E esse poder não se baseia apenas no acúmulo de informações, mas também na habilidade dessas empresas de prever e induzir comportamentos, dando origem a um modelo econômico que vem sendo chamado de “capitalismo de vigilância”. Já na esfera pública, alguns países iniciaram uma “corrida armamentista digital”, que envolve, entre outras iniciativas, aquelas voltadas à inteligência artificial (IA).

Nesse contexto, apesar da intensa ação política da Rússia na internet, a disputa tende a ser polarizada entre China e EUA.

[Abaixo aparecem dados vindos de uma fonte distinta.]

(* ===== verification/ConsumerLoop.v ===== *)
(** * The consumer's goroutine, one call at a time

    [Pipeline.sys_step] takes a record of the topic in one step: it decodes it, submits the trade and
    marks the record.  Here the goroutine stops between these calls, so that workers and sinks can
    run in between; [consumer_steps_atomic] shows that this adds no behaviour, and
    [sys_step_dispatch] that the step is [dispatch] of [Consumer.v] with [pool.Submit] as its
    handler. *)
From S2P Require Import Prelude GoBase Float64 Json GoTime Domain Wire Normalizer Handlers FanOut Pool OrderBookStore Consumer Pipeline.
#[local] Open Scope nat_scope.

Lemma decoded_eq rec :
  decoded rec = match Unmarshal (RecValue rec) zero_TradeEvent with Ok e => Some e | Err _ => None end.
Proof. reflexivity. Qed.
#[local] Opaque decoded.

Section ConsumerLoop.
Context {P : Type} `{MetadataProvider P} (meta : P).
#[local] Abbreviation pool_t := (WorkerPool (W := fabric) (H := handling)).
#[local] Abbreviation plabel := (pool_label (L := publish_label) (E := sink)).

(** [pool.Submit] returns [err] and leaves the pool as [p']. *)
Inductive submits (event : TradeEvent) (p : pool_t) : option error -> pool_t -> Prop :=
  | submits_nil p' : Submit event p = Some p' -> submits event p None p'
  | submits_err err : Submit_cancelled p = Some err -> submits event p (Some err) p.

Definition consumes (l : sys_label) : bool := match l with Pool _ => false | _ => true end.

(** A step of the consumer is one [dispatch], whose handler is a call of [Submit]. *)
Lemma sys_step_dispatch (c : Context) recs m p s' rec :
  (exists l, consumes l = true /\ sys_step meta (System (rec :: recs) m p) l s') <->
  exists m' p' verdict,
    s' = System recs m' p' /\
    (forall event, decoded rec = Some event -> submits event p verdict p') /\
    (decoded rec = None -> p' = p) /\
    dispatch c rec (fun _ _ _ => (verdict, p')) (m, p) = (tt, (m', p')).
Proof.
  unfold dispatch. pose proof (decoded_eq rec) as Hdec.
  destruct (Unmarshal (RecValue rec) zero_TradeEvent) as [event|e].
  - split.
    + intros (l & Hl & Hstep). inversion Hstep as [? ? ? ? Hd|? ? ? ? ev p' Hd Hs|? ? ? ? ev p' Hd Hs|]; subst; try done;
        [congruence|..]; assert (ev = event) as -> by congruence; inversion Hs; subst.
      * exists (m ++ [rec]), p', None. split_and!; try done; [|congruence]. intros ? [= <-]%(eq_trans (eq_sym Hdec)). by constructor.
      * exists m, p', (Some err). split_and!; try done. intros ? _. by constructor.
    + intros (m' & p' & verdict & -> & Hsub & _ & Hd). destruct (Hsub event Hdec) as [p' Hs|err Hs]; injection Hd as <-.
      * exists Enqueue. split; [done|]. econstructor; [exact Hdec|]. by constructor.
      * exists Refuse. split; [done|]. econstructor; [exact Hdec|]. by econstructor.
  - split.
    + intros (l & Hl & Hstep). inversion Hstep as [? ? ? ? Hd|? ? ? ? ev p' Hd Hs|? ? ? ? ev p' Hd Hs|]; subst; try done;
        try congruence. exists (m ++ [rec]), p, None. by split_and!; try congruence.
    + intros (m' & p' & verdict & -> & _ & Hsame & Hd). injection Hd as <-. rewrite (Hsame Hdec).
      exists Skip. split; [done|]. by constructor.
Qed.

(** ** The goroutine between its calls *)

(** Between two records, in the handler, or about to mark. *)
Inductive consuming :=
  | Between
  | Submitting (rec : kgo_Record) (event : TradeEvent)
  | Marking (rec : kgo_Record).
Record loop := Loop {
  l_at : consuming;
  l_todo : list kgo_Record;
  l_marked : list kgo_Record;
  l_pool : pool_t;
}.

Inductive loop_label := Decode | SubmitReturns (err : option error) | Mark | Others (l : plabel).
Inductive loop_step : loop -> loop_label -> loop -> Prop :=
  | loop_malformed rec recs m p :
      decoded rec = None -> loop_step (Loop Between (rec :: recs) m p) Decode (Loop (Marking rec) recs m p)
  | loop_decoded rec recs m p event :
      decoded rec = Some event ->
      loop_step (Loop Between (rec :: recs) m p) Decode (Loop (Submitting rec event) recs m p)
  | loop_submitted rec event recs m p p' :
      submits event p None p' ->
      loop_step (Loop (Submitting rec event) recs m p) (SubmitReturns None) (Loop (Marking rec) recs m p')
  | loop_refused rec event recs m p err p' :
      submits event p (Some err) p' ->
      loop_step (Loop (Submitting rec event) recs m p) (SubmitReturns (Some err)) (Loop Between recs m p')
  | loop_mark rec recs m p :
      loop_step (Loop (Marking rec) recs m p) Mark (Loop Between recs (m ++ [rec]) p)
  | loop_others at_ recs m p l p' :
      internal l = true -> pstep meta p l p' ->
      loop_step (Loop at_ recs m p) (Others l) (Loop at_ recs m p').

(** The state in which the record at hand has not been touched, or has been marked. *)
Definition abstracted (s : loop) : system :=
  match l_at s with
  | Between => System (l_todo s) (l_marked s) (l_pool s)
  | Submitting rec _ => System (rec :: l_todo s) (l_marked s) (l_pool s)
  | Marking rec => System (l_todo s) (l_marked s ++ [rec]) (l_pool s)
  end.
Definition decoded_right (s : loop) : Prop :=
  match l_at s with Submitting rec event => decoded rec = Some event | _ => True end.

Lemma loop_step_abstracted s l s' :
  decoded_right s -> loop_step s l s' ->
  decoded_right s' /\ (abstracted s' = abstracted s \/ exists l', sys_step meta (abstracted s) l' (abstracted s')).
Proof.
  intros Hd Hstep. destruct Hstep as [rec recs m p Hn|rec recs m p event He|rec event recs m p p' Hs
    |rec event recs m p err p' Hs|rec recs m p|at_ recs m p l p' Hi Hp]; unfold decoded_right, abstracted in *; cbn in *.
  - split; [done|]. right. exists Skip. by constructor.
  - split; [done|]. by left.
  - inversion Hs; subst. split; [done|]. right. exists Enqueue. econstructor; [exact Hd|]. by constructor.
  - inversion Hs; subst. split; [done|]. right. exists Refuse. econstructor; [exact Hd|]. by econstructor.
  - split; [done|]. by left.
  - split; [done|]. right. exists (Pool l). destruct at_; by constructor.
Qed.

(** ** Property *)

(** Decoding, submitting and marking a record are as good as one step: every execution in which the
    other goroutines run between these calls is, up to the record that the consumer has at hand,
    an execution of the pipeline, with the same pool and the same sinks, and when the consumer is
    between two records with exactly the same records marked. *)
Theorem consumer_steps_atomic (psize fsize : Z) (recs : list kgo_Record) (ls : list loop_label) (s : loop) :
  trace loop_step (Loop Between recs [] (pool (init psize fsize recs))) ls s ->
  exists ls' s', trace (sys_step meta) (init psize fsize recs) ls' s' /\
    pool s' = l_pool s /\ (l_at s = Between -> marked s' = l_marked s /\ todo s' = l_todo s).
Proof.
  intros Htr.
  assert (decoded_right s /\ exists ls', trace (sys_step meta) (init psize fsize recs) ls' (abstracted s)) as [_ [ls' Hs]].
  { eapply (trace_invariant loop_step (fun s => decoded_right s /\
      exists ls', trace (sys_step meta) (init psize fsize recs) ls' (abstracted s))); [|exact Htr|].
    - intros s1 l s2 [Hd [ls1 H1]] Hstep. destruct (loop_step_abstracted s1 l s2 Hd Hstep) as [Hd2 [->|[l' Hl]]];
        (split; [done|]); [by exists ls1|]. exists (ls1 ++ [l']). by eapply trace_snoc.
    - split; [done|]. exists []. constructor. }
  exists ls', (abstracted s). split; [done|]. unfold abstracted. by destruct (l_at s).
Qed.
End ConsumerLoop.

A primeira anunciou o objetivo de se tornar, até 2030, líder mundial em IA – algo factível, uma vez que os dados servem de matéria prima para a IA, e a China, com seus 800 milhões de usuários de internet, os tem de sobra. Esse país é a prova de que, se por um lado a tecnologia permite a manifestantes se organizarem para derrubar regimes, por outro ela pode ser utilizada por governos autoritários para controlar seu povo, como faz a China por meio de seus sistemas de reconhecimento facial, que ela inclusive tem buscado exportar para outras nações. Esta tem procurado, ainda, expandir sua esfera de influência por meio de auxílio financeiro a países em desenvolvimento e iniciativas voltadas à infraestrutura, pelo plano denominado Um Cinturão, uma Rota, que inclui a criação de uma “Rota da Seda digital”, baseada na instalação de cabos de fibra ótica, redes de telefonia celular e centros de dados.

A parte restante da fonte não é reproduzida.